There’s something beautiful about entering the valley near Radium — Rocky Mountain sheep abound, white snow sticks to the red walls of Sinclair Canyon, while the Purcells beyond beckon.

“With soothing hot mineral water, steam and the incredible park setting, many people find the experience truly unique,” says Donna Cook, marketing coordinator for Canadian Rockies Hot Springs. “You’ll often see Rocky Mountain Bighorn Sheep up in the canyon, you can even spot them on the slopes when you’re relaxing in the pool.”

My first soak at Radium was late in the evening, when the pools are quieter, and gazing up, I could spot stars through the steam on the clear winter night. The pools were remarkably quiet; just a few others occupied the large pool. While many were still on the road to their weekend destination, I was already feeling worlds away.
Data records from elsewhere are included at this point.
(* ===== verification/WorkflowSafety.v ===== *)
(** * Desktop app: the invariant of the workflow scheduler

    What holds in every state a run can reach, through any interleaving of agents ending,
    timers and commands: limits, dependencies, and the graph staying acyclic. *)

From stdpp Require Import base list strings.
From Stdlib Require Import ZArith Ascii Lia.
From S2P Require Import Prelude JsString JsValue WorkflowGraph WorkflowTeam WorkflowTeamProps WorkflowScheduler WorkflowSchedulerProps WorkflowCommands.

(** ** Runs *)

Definition ids_of (r : WorkflowRun) : list string := nd_id <$> ru_nodes r.

(** The edges go up in a rank, between nodes of the run. *)
Definition acyclic (r : WorkflowRun) : Prop :=
  ∃ rank : string → nat, ∀ e, e ∈ ru_edges r →
    ed_source e ∈ ids_of r ∧ ed_target e ∈ ids_of r ∧ (rank (ed_source e) < rank (ed_target e))%nat.

Record graph_ok (config : WorkflowOrchestration) (r : WorkflowRun) : Prop := {
  rk_config : orchestrationConfig (ru_orchestration r) = config;
  rk_runs : ns_nodeId <$> ru_nodeRuns r = ids_of r;
  rk_nodup : NoDup (ids_of r);
  rk_acyclic : acyclic r;
  rk_budget : Forall (budget config) (ru_nodeRuns r);
  rk_size : Z.of_nat (length (ru_nodes r)) <= limit (oc_maxNodes config);
  rk_depth : Forall (λ n, default 0 (nd_depth n) <= limit (oc_maxDepth config)) (ru_nodes r);
}.

Definition status_at (r : WorkflowRun) (id : string) : option NodeRunStatus := ns_status <$> find_run id r.

(** Every step the node depends on is completed. *)
Definition deps_done (r : WorkflowRun) (id : string) : Prop :=
  ∀ e, e ∈ ru_edges r → ed_target e = id → status_at r (ed_source e) = Some nr_completed.

Lemma find_run_known r id : id ∈ ns_nodeId <$> ru_nodeRuns r → is_Some (find_run id r).
Proof. apply find_has_id. Qed.

Lemma find_run_in r st : NoDup (ns_nodeId <$> ru_nodeRuns r) → st ∈ ru_nodeRuns r → find_run (ns_nodeId st) r = Some st.
Proof.
  unfold find_run. induction (ru_nodeRuns r) as [|t l IH]; intros Hnd Hin; [by apply elem_of_nil in Hin|].
  cbn in *. apply NoDup_cons in Hnd as [Ht Hnd]. apply elem_of_cons in Hin as [->|Hin]; [by rewrite String.eqb_refl|].
  destruct (String.eqb_spec (ns_nodeId t) (ns_nodeId st)) as [E|]; [|by apply IH].
  destruct Ht. rewrite E. by apply list_elem_of_fmap_2.
Qed.

(** The run after node [id] was worked on. *)
Section Worked.
Context {W : Type} (host : SchedulerHost W) `{!FreshIds host}.
Context (config : WorkflowOrchestration) (f0 f : SFrame W) (node : WorkflowNode).
Notation id := (nd_id node).
Notation r0 := (sf_run f0).
Notation r := (sf_run f).
Context (Hok : graph_ok config r0) (Hused : Forall (used (sf_ext f0)) (ids_of r0)).
Context (Hnode : id ∈ ids_of r0).

Lemma known_id : knows f0 id.
Proof using Hok Hnode. unfold knows. by rewrite (rk_runs _ _ Hok). Qed.
(* ===== verification/DeviceSession.v ===== *)
(** * Desktop app cloud: device sessions

    The credentials of enrolled devices, [mezair-app/cloud/backend/src/session-coordinator.ts]:
    enrollment codes, enrollment, rotating refresh tokens with replay and reuse detection,
    validation, revocation, account deletion and the sweep.  Mutating routes run one after
    another ([blockConcurrencyWhile]).  Times are milliseconds; SHA-256, random tokens, the
    clock and the calls to the account's object are parameters.  The clock of a Worker
    advances only at I/O, so a check that reads it twice in a row reads it once here, and
    may read it where the code would not have needed it. *)

From stdpp Require Import base list strings.
From Stdlib Require Import ZArith Ascii.
From S2P Require Import Prelude JsString JsValue.

(** ** Tables *)

Inductive EnrollmentClass := class_device | class_ephemeral.
Inductive TrustState := trust_pending | trust_trusted | trust_revoked.

#[export] Instance EnrollmentClass_eq_dec : EqDecision EnrollmentClass.
Proof. solve_decision. Defined.
#[export] Instance TrustState_eq_dec : EqDecision TrustState.
Proof. solve_decision. Defined.

(** What a client holds; the dates are in milliseconds. *)
Record DeviceSession := {
  ds_accessToken : string;
  ds_accessExpiresAt : Z;
  ds_refreshToken : string;
  ds_credentialGeneration : Z;
  ds_enrollmentId : string;
  ds_accountId : string;
  ds_datasetEpoch : string;
  ds_displayName : option string;
  ds_enrollmentClass : option EnrollmentClass;
  ds_enrollmentExpiresAt : option num;
  ds_environmentId : option string;
}.

Record SessionRow := {
  dr_enrollment_id : string;
  dr_account_id : string;
  dr_installation_id : string;
  dr_display_name : option string;
  dr_credential_generation : Z;
  dr_access_token_hash : string;
  dr_access_expires_at : Z;
  dr_refresh_token_hash : string;
  dr_prev_refresh_token_hash : option string;
  dr_prev_refresh_grace_until : option Z;
  dr_pending_rotated_session : option DeviceSession;
  dr_revoked_at : option Z;
  dr_created_at : Z;
  dr_enrollment_class : EnrollmentClass;
  dr_provider : option string;
  dr_created_by : option string;
  dr_enrollment_expires_at : option num;
  dr_environment_id : option string;
  dr_proof_method : string;
  dr_trust_state : TrustState;
  dr_trusted_at : option Z;
  dr_trust_source : option string;
  dr_trust_generation : option Z;
}.

Record CodeRow := {
  cr_code_hash : string;
  cr_account_id : string;
  cr_issued_by : string;
  cr_display_name : option string;
  cr_expires_at : Z;
  cr_consumed_at : option Z;
  cr_created_at : Z;
  cr_enrollment_class : EnrollmentClass;
  cr_provider : option string;
  cr_session_ttl_ms : option num;
  cr_environment_id : option string;
  cr_pairing : bool;
}.

(** The columns of [account_security] the calls here read or write. *)
Record SecurityRow := {
  sy_account_id : string;
  sy_policy : string;
  sy_revision : Z;
  sy_generation : Z;
  sy_recovery_revision : Z;
  sy_recovery_verifier : option string;
  sy_recovery_invalidated_at : option Z;
  sy_bootstrap : option string;
  sy_updated_at : Z;
}.
Lemma does_uuid (k : string → M F Response) :
  (∀ x, does s c (λ s1, R s1 ∧ drawn (df_ext s) (df_ext s1) x) (k x)) → does s c R (d_uuid host ≫= k).
Proof using HR.
  intros Hk s1 H1. exec. destruct (ch_uuid host (df_ext s1)) as [x w] eqn:E. apply cl_uuid in E as (Hl & Hf & Hx).
  apply Hk. split; [by apply (st_aside _ _ _ HR s1)|]. split; [|done]. intros Hk1. by apply Hf, (st_later _ _ _ HR _ H1).
Qed.
End Does.

(** ** Revocation *)

(** The sessions that [p] picks have been revoked, and nothing else was done. *)
Definition revoked (s : F) (p : SessionRow → bool) (s1 : F) : Prop :=
  ∃ now, db_sessions (df_db s1) = update_where p (revoke_row now) (db_sessions (df_db s)) ∧
    db_codes (df_db s1) = db_codes (df_db s) ∧ later (df_ext s) (df_ext s1) ∧ during s s1 now.

Lemma revoked_aside s p s1 s2 : revoked s p s1 → aside s1 s2 → revoked s p s2.
Proof.
  intros (now & Es & Ec & Hl & Hn) [? ? Hl2]. exists now. split_and!; [congruence..|by eapply later_trans|].
  by eapply during_later.
Qed.

Lemma stage_revoked s c enrollment : stage s c (revoked s (has_enrollment enrollment)).
Proof.
  split; [by intros ? (? & _ & _ & ? & _)|intros ??; apply revoked_aside|].
  intros s1 o (now & ? & ? & ? & ?) ?. by eapply eff_revoke.
Qed.

Lemma stage_deleted s c account : stage s c (revoked s (on_account account)).
Proof.
  split; [by intros ? (? & _ & _ & ? & _)|intros ??; apply revoked_aside|].
  intros s1 o (now & ? & ? & ? & ?) ?. by eapply eff_delete.
Qed.

Lemma change_sessions_revoked s p now s1 :
  aside s s1 ∧ during s s1 now → revoked s p (change_sessions p (revoke_row now) s1).2.
Proof.
  intros [[Es Ec Hl] Hn]. exists now. unfold change_sessions, d_change, modify. cbn [df_db df_ext snd].
  split_and!; [by cbn; rewrite Es|by cbn; rewrite Ec|done..].
Qed.

Lemma revoke_session_revoked s row s1 :
  aside s s1 → revoked s (has_enrollment (dr_enrollment_id row)) (revoke_session host row s1).2.
Proof.
  intros Ha. unfold revoke_session. exec. tick now Hn. destruct Hn as [Hl Hn]. eapply revoked_aside.
  - apply (change_sessions_revoked s _ now (MkDF (df_db s1) w)).
    split; [by eapply aside_trans|]. destruct Ha as [_ _ [_ ?]]. unfold during. cbn. lia.
  - exec. eapply aside_trans; [|apply (bystander_bind (invalidateRecoveryOnTrustedRevoke host _ _)
      (λ _, close_sockets host _ _)); [auto with bystander|intros _; apply bystander_close]].
    split; [done..|apply later_refl].
Qed.
(* ===== verification/DeviceSessionProps.v ===== *)
(** * Desktop app cloud: theorems on device sessions *)

From stdpp Require Import base list strings sets.
From Stdlib Require Import ZArith Ascii Lia.
From S2P Require Import Prelude JsString JsValue DeviceSession DeviceSessionEffect DeviceSessionHistory DeviceSessionFixtures.

Section Theorems.
Context {W : Type} (host : CloudHost W) `{!CloudLaws host} (env : CloudEnv).
Notation F := (DF W).
Notation sha := (ch_sha256 host).
Notation aside := (aside host).
Notation effect := (effect host).
Notation change := (change host).
Notation known_id := (known_id host).
Notation reached := (reached host env).
Notation runs := (runs host env).

(** ** Access *)

Lemma hash_session log s h row : sound host log s → row ∈ db_sessions (df_db s) → dr_access_token_hash row = h →
  sessionByAccessHash h (df_db s) = Some row.
Proof.
  intros Hs Hin Hh. unfold sessionByAccessHash. destruct (find_first _ _) as [r|] eqn:E.
  - apply find_first_Some in E as [Hr Er%String.eqb_eq]. f_equal. apply (row_unique host log s); try done.
    apply (so_access _ _ _ Hs); [done..|congruence].
  - apply (find_first_None _ _) with (x := row) in E; [|done]. apply String.eqb_neq in E. by subst h.
Qed.

Definition accepts (row : SessionRow) : Response :=
  rsp_identity (dr_account_id row) (dr_enrollment_id row) (dr_enrollment_class row) (dr_proof_method row) (trustState row)
    (dr_environment_id row).

(** C21: An access token is accepted exactly when it is that of the latest session handed
    out for an enrollment, has not expired, and the enrollment is neither revoked nor past
    its own end; the answer then names that session's account and enrollment. *)
Theorem validate_exact log s body token : reached log s → prop "accessToken" body = Some (JStr token) →
  let now := (ch_now host (df_ext s)).1 in
  (∀ row cur, row ∈ db_sessions (df_db s) → latest (dr_enrollment_id row) log = Some cur → live row now →
     token = ds_accessToken cur → now < ds_accessExpiresAt cur →
     (run_call host env (call_validate body) s).1 = Ok (accepts row)) ∧
  (∀ a e cl p t v, (run_call host env (call_validate body) s).1 = Ok (rsp_identity a e cl p t v) →
     ∃ row cur, row ∈ db_sessions (df_db s) ∧ dr_enrollment_id row = e ∧ live row now ∧ latest e log = Some cur ∧
       token = ds_accessToken cur ∧ now < ds_accessExpiresAt cur ∧ a = ds_accountId cur).
Proof.
  intros Hr Htok now. pose proof (reached_sound host env _ _ Hr) as Hs. unfold now. clear now. unfold run_call, handleValidate. rewrite Htok.
  unfold mbind, M_bind, d_db, gets, d_now, ext. destruct (ch_now host (df_ext s)) as [now w]. cbn [fst snd df_db df_ext].
  split.
  - intros row cur Hin Hcur [Hrev Hend] -> Hexp. destruct (so_rows _ _ _ Hs _ Hin) as [_ _ _ (cur' & Hcur' & Sh)].
    assert (cur' = cur) as -> by congruence. unfold sha256Hex.
    rewrite (hash_session log s _ row Hs Hin (sh_access _ _ _ _ Sh)). unfold is_revoked.
    rewrite Hrev, Hend, (sh_expires _ _ _ _ Sh). by destruct (Z.leb_spec (ds_accessExpiresAt cur) now); [lia|].
  - intros a e cl p t v. destruct (sessionByAccessHash _ _) as [row|] eqn:Er; [|done].
    destruct (_ || _) eqn:Ec; [done|]. intros [= <- <- _ _ _ _].
    apply orb_false_iff in Ec as [[Erev Exp%Z.leb_gt]%orb_false_iff Ee].
    apply find_first_Some in Er as [Hin Hh%String.eqb_eq]. destruct (so_rows _ _ _ Hs _ Hin) as [_ _ _ (cur & Hcur & [])].
    exists row, cur. split_and!; try done; [|apply (inj sha); unfold sha256Hex in Hh; congruence|lia].
    split; [|done]. unfold is_revoked in Erev. by destruct (dr_revoked_at row).
Qed.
I had the chance to return again the following afternoon after a day of skiing and fat biking, where, under a cold, blue January sky, frost-encrusted trees leaned in above the pool, turning the canyon cove into a true winter wonderland. Day or night — I couldn’t decide which springs soak scenario was better.

Admission to the hot springs is only $6.30 - Affordable for everyone
Photo by Paula Worthington

 "There are a number of hot springs throughout the Canadian Rockies, but the springs at Radium are unique in that they are odourless. This is because of the hydrogen sulfide gas has already dissipated when exposed to oxygen before it reaches the outlet of the spring. The pools are kept at a very comfortable 39C, and the top five minerals, including sulphate, calcium, bicarbonate, silica and magnesium, are thought to have healing properties."

The pools are kept at a very comfortable 39C, and the top five minerals include sulphate, calcium, bicarbonate, silica and magnesium.

Hot springs have always been a draw in the Rockies — explorers and visitors in the 19th century were drawn to the springs, and the Canadian National Parks system was first started in Banff thanks to the springs. “Today, doctors recommend hot springs for the stress relieving properties and soothing sore muscles or the aches of arthritis,” says Cook. Not only is it therapeutic, it’s good value. A single adult admission is just $6.30.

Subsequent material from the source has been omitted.